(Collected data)

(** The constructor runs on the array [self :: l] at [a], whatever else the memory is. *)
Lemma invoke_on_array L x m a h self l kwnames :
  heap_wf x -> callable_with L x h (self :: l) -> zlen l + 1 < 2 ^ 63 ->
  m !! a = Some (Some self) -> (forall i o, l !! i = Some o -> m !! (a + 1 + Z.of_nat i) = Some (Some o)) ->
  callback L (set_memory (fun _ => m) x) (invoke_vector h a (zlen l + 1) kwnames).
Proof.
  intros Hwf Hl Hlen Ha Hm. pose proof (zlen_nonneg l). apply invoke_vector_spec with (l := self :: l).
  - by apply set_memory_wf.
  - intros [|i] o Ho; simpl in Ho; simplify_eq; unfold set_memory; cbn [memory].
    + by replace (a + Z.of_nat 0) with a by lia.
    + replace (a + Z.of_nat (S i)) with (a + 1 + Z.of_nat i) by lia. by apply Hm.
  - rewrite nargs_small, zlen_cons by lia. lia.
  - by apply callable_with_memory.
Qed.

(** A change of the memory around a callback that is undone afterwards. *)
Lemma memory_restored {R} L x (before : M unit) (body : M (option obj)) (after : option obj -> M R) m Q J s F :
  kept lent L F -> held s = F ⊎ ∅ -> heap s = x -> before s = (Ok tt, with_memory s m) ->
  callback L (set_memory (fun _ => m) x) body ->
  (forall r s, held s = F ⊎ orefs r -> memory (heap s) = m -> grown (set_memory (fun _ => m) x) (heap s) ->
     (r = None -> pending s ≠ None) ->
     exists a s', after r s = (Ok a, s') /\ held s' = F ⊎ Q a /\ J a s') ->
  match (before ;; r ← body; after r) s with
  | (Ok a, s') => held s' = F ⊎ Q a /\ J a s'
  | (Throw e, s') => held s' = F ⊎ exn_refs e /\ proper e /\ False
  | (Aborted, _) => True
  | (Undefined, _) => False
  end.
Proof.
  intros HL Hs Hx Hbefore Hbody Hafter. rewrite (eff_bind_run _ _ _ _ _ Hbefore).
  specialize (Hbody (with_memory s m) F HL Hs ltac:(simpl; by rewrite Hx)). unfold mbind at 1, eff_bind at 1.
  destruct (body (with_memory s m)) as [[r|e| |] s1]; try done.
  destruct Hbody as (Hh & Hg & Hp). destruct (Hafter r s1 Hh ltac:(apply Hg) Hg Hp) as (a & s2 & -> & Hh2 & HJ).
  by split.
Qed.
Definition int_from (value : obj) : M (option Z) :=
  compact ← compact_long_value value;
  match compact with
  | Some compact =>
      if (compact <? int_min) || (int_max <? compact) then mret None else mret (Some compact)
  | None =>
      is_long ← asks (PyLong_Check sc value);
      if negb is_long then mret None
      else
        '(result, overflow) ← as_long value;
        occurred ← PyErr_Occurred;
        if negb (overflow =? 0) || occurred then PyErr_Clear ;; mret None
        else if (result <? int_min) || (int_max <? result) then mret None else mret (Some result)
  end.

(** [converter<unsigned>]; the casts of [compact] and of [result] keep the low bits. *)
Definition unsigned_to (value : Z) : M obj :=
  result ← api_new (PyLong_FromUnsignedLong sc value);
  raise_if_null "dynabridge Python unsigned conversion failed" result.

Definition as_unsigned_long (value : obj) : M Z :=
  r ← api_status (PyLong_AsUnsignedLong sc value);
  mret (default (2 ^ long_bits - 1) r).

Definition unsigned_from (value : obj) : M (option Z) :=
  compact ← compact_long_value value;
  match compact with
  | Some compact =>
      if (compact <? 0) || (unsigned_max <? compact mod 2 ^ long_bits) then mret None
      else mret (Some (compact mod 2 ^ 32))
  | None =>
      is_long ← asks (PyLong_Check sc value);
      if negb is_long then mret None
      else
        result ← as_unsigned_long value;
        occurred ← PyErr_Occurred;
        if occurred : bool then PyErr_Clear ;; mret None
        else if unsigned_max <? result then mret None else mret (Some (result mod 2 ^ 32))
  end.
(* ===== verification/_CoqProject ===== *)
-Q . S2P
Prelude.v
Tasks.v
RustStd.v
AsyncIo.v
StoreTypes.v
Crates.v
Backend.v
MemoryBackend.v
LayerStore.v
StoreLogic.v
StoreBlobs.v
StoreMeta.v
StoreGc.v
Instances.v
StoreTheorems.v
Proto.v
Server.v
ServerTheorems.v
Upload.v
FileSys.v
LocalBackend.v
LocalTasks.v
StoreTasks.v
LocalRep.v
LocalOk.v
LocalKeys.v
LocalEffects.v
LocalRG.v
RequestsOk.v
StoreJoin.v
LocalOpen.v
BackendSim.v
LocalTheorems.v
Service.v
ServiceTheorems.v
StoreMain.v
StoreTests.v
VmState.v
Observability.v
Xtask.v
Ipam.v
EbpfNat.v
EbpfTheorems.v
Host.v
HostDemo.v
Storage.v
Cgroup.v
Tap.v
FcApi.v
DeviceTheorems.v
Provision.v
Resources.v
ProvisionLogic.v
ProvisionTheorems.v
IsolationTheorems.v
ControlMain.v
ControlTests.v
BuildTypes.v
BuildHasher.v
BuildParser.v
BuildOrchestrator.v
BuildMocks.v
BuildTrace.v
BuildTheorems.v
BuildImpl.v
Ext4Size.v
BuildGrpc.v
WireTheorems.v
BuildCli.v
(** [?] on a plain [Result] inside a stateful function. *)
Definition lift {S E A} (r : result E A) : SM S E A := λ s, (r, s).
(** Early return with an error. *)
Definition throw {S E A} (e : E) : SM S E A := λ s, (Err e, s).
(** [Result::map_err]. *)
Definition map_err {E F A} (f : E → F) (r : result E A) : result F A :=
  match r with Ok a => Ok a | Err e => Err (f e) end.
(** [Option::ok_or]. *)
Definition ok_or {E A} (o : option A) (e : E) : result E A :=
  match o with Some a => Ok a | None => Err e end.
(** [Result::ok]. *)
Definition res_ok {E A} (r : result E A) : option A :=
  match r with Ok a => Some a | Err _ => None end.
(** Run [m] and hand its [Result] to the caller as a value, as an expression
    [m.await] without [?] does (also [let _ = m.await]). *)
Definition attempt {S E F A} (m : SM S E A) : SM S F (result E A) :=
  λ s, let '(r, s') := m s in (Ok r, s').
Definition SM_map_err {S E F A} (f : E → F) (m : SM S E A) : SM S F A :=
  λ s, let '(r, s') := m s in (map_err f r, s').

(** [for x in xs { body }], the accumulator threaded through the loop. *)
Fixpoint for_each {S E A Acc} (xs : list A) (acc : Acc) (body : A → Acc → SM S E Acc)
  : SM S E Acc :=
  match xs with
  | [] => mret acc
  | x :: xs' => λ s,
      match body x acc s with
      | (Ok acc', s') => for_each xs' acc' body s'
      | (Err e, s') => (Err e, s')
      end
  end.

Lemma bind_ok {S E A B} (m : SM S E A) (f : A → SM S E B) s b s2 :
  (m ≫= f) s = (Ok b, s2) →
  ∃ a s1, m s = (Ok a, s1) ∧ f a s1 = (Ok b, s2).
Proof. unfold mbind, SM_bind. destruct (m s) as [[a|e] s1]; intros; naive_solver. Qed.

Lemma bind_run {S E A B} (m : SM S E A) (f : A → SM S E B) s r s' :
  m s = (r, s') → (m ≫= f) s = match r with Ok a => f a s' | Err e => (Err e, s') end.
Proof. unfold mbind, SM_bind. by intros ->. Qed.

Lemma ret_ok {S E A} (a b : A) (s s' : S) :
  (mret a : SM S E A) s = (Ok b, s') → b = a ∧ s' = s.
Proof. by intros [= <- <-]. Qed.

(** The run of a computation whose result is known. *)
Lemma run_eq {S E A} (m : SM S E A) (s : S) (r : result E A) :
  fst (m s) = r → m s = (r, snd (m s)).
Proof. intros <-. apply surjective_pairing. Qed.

**EXERCISE DETAILS**
I'd like an exact copy of the lines above, from the very first one through the line that contains "with a by lia.", with nothing else added.

**RESPONSE TO THIS EXERCISE**
(** The constructor runs on the array [self :: l] at [a], whatever else the memory is. *)
Lemma invoke_on_array L x m a h self l kwnames :
  heap_wf x -> callable_with L x h (self :: l) -> zlen l + 1 < 2 ^ 63 ->
  m !! a = Some (Some self) -> (forall i o, l !! i = Some o -> m !! (a + 1 + Z.of_nat i) = Some (Some o)) ->
  callback L (set_memory (fun _ => m) x) (invoke_vector h a (zlen l + 1) kwnames).
Proof.
  intros Hwf Hl Hlen Ha Hm. pose proof (zlen_nonneg l). apply invoke_vector_spec with (l := self :: l).
  - by apply set_memory_wf.
  - intros [|i] o Ho; simpl in Ho; simplify_eq; unfold set_memory; cbn [memory].
    + by replace (a + Z.of_nat 0) with a by lia.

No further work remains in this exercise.